▶ [Problem statement]:
Beneath this line are the data; copy exactly the part of them that opens with the line containing "set (p := pte_offset_map" and closes with the line containing "if flag_set (flags", and only that part.

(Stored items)
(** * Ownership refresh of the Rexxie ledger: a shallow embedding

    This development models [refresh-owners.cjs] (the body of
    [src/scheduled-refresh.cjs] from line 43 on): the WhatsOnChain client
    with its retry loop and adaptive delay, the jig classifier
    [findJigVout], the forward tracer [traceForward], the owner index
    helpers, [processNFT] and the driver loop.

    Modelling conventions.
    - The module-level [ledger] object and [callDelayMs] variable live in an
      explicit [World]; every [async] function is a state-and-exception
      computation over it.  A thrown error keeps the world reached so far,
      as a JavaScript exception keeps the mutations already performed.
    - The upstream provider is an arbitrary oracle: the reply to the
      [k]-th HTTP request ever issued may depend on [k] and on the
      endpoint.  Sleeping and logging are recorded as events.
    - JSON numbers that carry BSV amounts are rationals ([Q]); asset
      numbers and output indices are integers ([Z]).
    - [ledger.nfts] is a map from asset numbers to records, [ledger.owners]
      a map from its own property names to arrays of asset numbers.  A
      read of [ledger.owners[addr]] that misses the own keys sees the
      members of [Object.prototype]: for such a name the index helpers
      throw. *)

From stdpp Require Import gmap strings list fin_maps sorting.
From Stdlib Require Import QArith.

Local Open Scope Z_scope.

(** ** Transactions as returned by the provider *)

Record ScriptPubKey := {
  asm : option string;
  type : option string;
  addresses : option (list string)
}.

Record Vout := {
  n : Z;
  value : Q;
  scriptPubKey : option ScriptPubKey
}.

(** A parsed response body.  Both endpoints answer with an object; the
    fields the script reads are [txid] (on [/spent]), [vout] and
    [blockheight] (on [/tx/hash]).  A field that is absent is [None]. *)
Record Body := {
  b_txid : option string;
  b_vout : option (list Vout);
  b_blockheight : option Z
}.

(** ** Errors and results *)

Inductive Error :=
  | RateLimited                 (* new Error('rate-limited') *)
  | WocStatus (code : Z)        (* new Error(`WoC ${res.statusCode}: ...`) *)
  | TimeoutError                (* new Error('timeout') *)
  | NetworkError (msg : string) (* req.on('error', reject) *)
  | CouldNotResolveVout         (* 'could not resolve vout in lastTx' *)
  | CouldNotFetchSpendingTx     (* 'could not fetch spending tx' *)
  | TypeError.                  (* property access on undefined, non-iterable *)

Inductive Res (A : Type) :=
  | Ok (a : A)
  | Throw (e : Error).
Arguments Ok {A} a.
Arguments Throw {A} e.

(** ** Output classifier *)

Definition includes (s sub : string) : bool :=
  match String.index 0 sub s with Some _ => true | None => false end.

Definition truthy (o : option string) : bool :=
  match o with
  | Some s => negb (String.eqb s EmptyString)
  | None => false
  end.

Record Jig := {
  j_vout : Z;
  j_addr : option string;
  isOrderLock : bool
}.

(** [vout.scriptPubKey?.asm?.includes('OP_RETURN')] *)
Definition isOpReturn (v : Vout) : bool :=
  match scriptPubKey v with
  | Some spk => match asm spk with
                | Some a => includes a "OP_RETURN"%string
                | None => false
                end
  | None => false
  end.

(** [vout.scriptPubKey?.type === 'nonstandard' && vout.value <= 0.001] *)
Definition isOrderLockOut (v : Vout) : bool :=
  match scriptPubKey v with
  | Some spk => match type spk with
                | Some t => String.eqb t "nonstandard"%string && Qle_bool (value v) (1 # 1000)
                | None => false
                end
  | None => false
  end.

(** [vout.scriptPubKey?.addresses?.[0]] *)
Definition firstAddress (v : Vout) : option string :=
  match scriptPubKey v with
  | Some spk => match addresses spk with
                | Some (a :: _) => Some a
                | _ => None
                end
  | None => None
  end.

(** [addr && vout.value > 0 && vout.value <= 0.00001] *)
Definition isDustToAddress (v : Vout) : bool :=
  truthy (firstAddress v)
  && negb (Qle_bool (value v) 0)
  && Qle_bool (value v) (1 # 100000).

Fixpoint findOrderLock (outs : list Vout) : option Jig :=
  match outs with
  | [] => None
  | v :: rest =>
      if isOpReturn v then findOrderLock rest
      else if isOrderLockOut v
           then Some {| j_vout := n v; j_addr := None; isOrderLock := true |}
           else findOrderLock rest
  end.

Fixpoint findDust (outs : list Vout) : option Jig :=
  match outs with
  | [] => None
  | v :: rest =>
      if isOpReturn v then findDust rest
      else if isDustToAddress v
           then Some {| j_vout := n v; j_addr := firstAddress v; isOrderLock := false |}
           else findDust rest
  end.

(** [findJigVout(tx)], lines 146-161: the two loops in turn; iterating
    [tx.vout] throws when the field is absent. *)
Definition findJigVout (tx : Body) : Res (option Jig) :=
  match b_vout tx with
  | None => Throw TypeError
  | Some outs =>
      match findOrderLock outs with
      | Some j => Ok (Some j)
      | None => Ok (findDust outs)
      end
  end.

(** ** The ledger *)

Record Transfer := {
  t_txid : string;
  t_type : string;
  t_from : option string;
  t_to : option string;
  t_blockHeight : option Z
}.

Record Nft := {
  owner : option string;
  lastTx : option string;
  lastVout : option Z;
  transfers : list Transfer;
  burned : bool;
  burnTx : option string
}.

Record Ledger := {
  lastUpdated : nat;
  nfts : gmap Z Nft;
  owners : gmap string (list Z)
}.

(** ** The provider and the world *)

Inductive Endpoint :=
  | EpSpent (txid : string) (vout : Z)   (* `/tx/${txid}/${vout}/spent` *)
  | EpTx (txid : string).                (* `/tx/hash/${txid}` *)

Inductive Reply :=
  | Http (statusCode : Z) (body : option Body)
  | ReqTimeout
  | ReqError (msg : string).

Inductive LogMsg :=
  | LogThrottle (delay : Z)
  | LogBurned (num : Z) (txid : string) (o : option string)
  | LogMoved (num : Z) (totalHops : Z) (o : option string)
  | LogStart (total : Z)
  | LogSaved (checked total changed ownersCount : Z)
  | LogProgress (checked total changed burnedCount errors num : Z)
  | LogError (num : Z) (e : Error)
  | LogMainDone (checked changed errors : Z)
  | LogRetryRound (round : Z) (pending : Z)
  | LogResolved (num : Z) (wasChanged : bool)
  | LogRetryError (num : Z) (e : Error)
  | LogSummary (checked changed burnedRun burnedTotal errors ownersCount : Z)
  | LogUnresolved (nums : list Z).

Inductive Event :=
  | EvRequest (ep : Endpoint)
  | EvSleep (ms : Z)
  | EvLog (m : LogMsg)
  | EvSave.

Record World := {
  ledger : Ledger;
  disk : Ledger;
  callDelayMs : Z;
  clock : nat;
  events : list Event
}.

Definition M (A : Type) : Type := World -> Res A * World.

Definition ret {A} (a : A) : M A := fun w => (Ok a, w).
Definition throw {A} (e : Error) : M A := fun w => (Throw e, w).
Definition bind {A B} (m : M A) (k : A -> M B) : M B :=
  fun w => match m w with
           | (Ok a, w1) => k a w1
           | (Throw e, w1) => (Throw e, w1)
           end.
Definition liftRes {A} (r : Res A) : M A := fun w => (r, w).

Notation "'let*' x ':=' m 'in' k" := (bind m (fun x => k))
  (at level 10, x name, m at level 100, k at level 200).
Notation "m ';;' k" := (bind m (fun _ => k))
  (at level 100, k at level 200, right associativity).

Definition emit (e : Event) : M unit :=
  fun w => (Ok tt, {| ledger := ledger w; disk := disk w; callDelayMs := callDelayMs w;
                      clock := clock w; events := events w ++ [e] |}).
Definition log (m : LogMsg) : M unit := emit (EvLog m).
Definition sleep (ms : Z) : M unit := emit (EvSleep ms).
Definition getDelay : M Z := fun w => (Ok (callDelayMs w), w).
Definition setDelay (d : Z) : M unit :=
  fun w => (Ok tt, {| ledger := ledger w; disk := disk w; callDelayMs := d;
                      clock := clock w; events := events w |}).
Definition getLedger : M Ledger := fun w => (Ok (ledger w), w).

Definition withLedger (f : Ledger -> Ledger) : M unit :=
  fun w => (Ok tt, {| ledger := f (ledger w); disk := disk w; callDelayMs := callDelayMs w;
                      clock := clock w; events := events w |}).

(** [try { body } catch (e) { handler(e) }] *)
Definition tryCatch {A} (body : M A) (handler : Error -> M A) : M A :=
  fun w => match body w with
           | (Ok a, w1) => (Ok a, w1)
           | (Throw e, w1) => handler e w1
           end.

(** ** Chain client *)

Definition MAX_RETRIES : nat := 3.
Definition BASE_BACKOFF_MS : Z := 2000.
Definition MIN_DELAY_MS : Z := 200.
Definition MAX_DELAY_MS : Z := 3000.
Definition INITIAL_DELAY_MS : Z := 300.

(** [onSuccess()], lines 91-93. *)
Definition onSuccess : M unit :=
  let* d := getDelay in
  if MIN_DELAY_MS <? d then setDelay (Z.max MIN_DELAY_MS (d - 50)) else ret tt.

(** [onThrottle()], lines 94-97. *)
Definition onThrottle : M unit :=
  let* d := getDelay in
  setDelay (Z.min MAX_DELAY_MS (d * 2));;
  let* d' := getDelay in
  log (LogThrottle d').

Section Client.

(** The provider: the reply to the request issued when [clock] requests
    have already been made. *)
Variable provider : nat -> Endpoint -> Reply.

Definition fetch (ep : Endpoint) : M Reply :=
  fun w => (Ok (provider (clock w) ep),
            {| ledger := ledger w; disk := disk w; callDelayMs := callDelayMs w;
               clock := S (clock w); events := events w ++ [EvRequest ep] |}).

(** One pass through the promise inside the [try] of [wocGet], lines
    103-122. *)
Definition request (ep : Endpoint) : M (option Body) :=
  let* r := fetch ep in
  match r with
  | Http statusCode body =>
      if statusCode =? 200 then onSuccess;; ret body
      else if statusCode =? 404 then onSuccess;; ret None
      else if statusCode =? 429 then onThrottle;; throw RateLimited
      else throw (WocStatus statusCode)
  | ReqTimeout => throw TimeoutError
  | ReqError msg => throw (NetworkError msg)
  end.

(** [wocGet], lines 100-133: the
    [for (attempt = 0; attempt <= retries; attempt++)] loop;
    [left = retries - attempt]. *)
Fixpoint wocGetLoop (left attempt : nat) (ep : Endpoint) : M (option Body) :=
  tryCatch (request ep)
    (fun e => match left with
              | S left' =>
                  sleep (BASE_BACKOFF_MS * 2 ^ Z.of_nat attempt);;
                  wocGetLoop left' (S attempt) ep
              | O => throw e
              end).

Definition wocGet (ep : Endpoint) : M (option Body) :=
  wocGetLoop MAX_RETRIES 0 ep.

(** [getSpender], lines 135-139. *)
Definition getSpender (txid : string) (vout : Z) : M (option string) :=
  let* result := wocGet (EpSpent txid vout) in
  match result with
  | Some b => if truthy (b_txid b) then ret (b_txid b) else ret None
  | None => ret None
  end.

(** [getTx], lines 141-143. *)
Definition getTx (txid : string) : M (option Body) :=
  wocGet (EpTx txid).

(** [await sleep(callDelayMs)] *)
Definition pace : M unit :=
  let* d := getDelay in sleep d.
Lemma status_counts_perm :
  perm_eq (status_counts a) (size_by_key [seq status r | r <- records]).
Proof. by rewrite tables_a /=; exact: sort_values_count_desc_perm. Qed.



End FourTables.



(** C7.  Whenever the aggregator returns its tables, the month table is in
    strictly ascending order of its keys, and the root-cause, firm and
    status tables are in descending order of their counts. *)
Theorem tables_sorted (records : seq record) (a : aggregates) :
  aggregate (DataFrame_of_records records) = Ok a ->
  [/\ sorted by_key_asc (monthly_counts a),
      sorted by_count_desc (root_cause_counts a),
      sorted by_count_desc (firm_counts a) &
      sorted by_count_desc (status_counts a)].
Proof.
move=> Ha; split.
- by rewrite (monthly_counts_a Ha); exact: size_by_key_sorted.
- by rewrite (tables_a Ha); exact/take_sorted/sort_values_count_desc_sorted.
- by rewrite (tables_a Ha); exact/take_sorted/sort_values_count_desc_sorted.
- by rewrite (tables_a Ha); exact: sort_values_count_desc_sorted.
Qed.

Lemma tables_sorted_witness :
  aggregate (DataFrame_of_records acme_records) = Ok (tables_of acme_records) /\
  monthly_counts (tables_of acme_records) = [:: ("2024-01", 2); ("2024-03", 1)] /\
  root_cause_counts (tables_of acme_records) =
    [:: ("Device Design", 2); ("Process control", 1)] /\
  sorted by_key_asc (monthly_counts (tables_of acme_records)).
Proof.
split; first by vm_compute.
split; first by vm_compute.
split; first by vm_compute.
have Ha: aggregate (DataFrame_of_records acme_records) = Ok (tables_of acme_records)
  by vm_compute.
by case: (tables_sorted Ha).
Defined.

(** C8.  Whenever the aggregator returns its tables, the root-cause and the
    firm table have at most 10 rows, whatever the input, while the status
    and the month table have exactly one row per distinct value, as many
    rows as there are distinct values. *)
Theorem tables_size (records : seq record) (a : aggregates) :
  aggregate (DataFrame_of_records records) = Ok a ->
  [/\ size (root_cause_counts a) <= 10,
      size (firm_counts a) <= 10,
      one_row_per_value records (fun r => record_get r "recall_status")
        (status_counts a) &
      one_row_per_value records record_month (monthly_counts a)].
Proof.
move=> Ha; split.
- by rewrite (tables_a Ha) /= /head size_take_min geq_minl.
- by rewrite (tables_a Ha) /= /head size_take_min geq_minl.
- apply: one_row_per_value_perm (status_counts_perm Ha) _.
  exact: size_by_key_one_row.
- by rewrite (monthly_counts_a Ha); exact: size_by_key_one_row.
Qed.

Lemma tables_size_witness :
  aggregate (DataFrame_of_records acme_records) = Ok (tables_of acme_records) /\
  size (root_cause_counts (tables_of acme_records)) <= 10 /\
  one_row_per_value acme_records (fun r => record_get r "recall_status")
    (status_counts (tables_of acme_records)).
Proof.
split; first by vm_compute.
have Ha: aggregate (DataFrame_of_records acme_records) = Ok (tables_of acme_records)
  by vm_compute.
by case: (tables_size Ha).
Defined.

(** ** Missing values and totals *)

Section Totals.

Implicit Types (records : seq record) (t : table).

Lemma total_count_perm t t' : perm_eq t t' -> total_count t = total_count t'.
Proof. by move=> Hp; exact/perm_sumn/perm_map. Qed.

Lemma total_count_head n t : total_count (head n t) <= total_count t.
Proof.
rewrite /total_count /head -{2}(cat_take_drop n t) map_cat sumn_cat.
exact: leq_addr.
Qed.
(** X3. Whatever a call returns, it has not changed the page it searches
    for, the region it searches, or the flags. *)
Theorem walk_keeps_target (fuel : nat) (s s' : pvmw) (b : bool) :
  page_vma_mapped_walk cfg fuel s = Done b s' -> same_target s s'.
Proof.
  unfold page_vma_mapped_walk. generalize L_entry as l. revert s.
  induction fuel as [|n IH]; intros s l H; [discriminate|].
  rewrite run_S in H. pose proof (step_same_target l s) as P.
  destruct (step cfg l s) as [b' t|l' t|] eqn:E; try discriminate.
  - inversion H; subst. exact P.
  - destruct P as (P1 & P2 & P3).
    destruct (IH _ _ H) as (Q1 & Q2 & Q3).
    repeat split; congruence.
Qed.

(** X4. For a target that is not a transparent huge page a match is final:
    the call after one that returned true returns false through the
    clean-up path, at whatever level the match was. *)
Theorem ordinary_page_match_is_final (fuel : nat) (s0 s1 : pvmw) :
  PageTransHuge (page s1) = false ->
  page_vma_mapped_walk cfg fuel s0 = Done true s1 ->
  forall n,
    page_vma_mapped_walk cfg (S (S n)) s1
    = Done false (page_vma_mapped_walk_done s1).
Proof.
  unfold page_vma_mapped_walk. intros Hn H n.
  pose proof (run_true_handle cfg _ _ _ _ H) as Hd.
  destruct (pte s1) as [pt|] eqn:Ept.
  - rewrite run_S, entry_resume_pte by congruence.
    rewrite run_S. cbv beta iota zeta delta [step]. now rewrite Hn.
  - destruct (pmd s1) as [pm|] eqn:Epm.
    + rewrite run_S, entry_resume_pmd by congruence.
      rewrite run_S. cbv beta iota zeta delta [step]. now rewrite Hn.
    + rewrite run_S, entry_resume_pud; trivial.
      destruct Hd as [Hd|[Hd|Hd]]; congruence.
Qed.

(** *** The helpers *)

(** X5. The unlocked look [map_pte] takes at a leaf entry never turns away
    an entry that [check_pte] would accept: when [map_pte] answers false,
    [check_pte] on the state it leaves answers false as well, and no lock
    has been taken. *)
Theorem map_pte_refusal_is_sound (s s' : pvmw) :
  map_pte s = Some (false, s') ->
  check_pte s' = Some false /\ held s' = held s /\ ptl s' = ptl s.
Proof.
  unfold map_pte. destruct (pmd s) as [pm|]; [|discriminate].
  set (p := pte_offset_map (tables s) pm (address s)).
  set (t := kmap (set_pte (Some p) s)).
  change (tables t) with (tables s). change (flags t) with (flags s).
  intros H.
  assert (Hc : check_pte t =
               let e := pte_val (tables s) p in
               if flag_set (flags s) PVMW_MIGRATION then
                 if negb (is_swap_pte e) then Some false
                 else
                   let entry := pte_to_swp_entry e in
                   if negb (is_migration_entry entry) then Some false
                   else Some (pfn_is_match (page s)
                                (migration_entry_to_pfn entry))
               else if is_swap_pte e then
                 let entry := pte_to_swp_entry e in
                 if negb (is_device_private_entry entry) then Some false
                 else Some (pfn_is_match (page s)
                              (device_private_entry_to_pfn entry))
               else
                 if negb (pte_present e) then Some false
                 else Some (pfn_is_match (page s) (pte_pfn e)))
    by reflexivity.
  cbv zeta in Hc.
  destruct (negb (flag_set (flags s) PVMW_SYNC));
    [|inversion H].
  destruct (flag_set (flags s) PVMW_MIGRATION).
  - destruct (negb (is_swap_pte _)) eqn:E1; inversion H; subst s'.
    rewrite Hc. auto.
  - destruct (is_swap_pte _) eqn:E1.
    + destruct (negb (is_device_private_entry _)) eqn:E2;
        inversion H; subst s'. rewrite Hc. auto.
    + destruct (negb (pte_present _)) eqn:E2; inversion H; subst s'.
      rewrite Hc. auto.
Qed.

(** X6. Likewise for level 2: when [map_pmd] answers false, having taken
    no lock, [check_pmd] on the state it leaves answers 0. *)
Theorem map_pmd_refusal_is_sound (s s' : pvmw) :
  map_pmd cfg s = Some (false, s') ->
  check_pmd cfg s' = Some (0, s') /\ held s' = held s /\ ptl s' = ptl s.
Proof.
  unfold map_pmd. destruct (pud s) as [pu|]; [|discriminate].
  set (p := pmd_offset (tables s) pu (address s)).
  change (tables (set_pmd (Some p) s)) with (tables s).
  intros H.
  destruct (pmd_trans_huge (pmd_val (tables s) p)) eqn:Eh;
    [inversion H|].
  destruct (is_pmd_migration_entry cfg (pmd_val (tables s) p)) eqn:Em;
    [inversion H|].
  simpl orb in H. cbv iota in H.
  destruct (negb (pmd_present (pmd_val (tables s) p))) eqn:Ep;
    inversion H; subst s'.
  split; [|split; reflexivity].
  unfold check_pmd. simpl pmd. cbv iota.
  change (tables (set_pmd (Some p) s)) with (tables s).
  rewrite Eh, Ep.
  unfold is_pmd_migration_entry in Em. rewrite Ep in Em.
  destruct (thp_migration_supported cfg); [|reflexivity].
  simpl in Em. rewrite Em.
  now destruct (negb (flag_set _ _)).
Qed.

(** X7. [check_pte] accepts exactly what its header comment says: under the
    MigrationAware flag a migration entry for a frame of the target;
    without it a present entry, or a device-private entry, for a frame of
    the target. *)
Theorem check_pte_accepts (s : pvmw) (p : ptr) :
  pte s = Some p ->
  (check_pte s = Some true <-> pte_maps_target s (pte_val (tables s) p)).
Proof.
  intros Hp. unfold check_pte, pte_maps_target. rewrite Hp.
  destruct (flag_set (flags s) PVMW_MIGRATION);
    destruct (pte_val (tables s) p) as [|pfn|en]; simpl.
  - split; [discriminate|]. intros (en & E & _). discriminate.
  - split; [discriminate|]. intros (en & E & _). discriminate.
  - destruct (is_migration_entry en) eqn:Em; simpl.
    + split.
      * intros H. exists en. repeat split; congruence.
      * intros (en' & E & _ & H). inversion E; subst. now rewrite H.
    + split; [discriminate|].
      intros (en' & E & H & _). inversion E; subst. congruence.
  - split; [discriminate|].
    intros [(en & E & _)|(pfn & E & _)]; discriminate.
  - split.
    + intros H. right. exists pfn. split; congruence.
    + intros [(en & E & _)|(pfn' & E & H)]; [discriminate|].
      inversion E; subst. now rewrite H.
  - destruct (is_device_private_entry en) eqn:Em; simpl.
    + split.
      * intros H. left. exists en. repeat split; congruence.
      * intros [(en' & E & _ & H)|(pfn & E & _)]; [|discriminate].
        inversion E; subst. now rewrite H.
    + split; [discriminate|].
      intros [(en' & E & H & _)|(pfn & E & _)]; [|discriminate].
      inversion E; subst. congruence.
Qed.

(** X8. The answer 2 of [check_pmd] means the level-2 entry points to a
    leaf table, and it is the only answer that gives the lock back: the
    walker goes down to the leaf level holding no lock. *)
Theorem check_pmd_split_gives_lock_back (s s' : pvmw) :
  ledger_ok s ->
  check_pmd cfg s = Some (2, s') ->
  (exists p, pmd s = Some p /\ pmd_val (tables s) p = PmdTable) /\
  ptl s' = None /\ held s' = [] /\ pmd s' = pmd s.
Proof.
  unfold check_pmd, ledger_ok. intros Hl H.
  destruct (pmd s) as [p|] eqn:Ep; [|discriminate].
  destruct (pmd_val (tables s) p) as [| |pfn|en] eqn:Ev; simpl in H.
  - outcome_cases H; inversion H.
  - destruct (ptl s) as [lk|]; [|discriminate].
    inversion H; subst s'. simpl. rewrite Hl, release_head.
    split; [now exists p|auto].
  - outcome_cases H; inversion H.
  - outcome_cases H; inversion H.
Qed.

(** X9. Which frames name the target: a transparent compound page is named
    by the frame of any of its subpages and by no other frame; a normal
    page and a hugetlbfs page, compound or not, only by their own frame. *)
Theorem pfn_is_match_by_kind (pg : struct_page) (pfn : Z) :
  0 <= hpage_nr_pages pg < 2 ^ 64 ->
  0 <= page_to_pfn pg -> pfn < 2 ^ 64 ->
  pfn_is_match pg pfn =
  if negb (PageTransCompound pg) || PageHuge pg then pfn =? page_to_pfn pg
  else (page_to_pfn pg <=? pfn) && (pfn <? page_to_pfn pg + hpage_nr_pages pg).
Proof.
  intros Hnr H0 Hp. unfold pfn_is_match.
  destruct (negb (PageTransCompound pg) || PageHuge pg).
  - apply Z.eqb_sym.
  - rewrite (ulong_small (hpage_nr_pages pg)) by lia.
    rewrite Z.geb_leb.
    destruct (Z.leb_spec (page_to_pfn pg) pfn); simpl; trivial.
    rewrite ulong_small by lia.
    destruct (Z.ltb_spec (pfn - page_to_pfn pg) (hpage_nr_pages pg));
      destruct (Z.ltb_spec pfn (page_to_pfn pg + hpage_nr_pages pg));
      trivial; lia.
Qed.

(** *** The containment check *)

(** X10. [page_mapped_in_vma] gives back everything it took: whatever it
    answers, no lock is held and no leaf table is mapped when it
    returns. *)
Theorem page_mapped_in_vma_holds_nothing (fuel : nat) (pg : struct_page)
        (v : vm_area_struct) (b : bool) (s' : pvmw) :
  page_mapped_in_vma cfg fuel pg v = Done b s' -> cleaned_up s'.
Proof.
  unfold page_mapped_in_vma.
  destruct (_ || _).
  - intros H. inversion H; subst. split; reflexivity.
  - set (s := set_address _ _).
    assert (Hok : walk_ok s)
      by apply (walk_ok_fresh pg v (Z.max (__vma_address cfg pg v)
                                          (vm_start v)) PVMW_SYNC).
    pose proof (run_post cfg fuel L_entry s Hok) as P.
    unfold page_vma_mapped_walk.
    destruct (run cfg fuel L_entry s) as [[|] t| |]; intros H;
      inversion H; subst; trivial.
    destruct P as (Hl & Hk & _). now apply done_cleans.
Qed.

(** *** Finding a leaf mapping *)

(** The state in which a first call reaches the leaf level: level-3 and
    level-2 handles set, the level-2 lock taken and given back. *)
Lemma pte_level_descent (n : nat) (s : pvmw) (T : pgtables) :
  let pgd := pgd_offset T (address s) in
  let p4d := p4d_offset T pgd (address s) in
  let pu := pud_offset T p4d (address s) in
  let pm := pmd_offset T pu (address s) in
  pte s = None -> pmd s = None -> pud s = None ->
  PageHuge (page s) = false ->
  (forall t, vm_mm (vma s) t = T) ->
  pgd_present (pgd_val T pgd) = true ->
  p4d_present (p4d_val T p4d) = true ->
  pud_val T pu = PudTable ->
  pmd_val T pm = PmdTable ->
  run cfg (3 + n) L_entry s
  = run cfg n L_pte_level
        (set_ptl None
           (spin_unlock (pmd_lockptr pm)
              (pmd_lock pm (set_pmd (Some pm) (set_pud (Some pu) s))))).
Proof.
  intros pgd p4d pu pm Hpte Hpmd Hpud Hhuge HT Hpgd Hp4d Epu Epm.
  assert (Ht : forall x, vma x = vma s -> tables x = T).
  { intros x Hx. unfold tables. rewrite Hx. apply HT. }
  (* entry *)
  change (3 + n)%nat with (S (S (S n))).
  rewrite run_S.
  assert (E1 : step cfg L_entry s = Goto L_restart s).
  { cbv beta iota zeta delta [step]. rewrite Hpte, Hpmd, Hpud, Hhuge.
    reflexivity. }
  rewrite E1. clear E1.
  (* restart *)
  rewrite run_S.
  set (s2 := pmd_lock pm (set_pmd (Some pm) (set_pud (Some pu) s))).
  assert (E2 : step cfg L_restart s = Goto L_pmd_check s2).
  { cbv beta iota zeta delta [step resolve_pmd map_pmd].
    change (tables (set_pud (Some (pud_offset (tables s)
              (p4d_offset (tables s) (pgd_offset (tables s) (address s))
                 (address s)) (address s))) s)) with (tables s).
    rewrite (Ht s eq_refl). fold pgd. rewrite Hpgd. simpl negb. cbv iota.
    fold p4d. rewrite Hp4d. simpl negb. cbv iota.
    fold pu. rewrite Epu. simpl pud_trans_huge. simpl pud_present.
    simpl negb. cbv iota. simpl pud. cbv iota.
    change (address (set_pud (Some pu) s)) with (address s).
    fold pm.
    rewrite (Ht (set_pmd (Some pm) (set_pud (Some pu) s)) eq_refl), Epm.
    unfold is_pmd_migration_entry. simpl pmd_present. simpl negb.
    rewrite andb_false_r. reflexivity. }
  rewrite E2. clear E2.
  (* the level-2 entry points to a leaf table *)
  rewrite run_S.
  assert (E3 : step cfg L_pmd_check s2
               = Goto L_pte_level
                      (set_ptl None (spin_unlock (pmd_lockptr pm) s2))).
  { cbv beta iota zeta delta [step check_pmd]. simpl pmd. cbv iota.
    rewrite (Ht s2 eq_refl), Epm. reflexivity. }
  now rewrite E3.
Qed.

▶ [Result for this exercise]:
  set (p := pte_offset_map (tables s) pm (address s)).
  set (t := kmap (set_pte (Some p) s)).
  change (tables t) with (tables s). change (flags t) with (flags s).
  intros H.
  assert (Hc : check_pte t =
               let e := pte_val (tables s) p in
               if flag_set (flags s) PVMW_MIGRATION then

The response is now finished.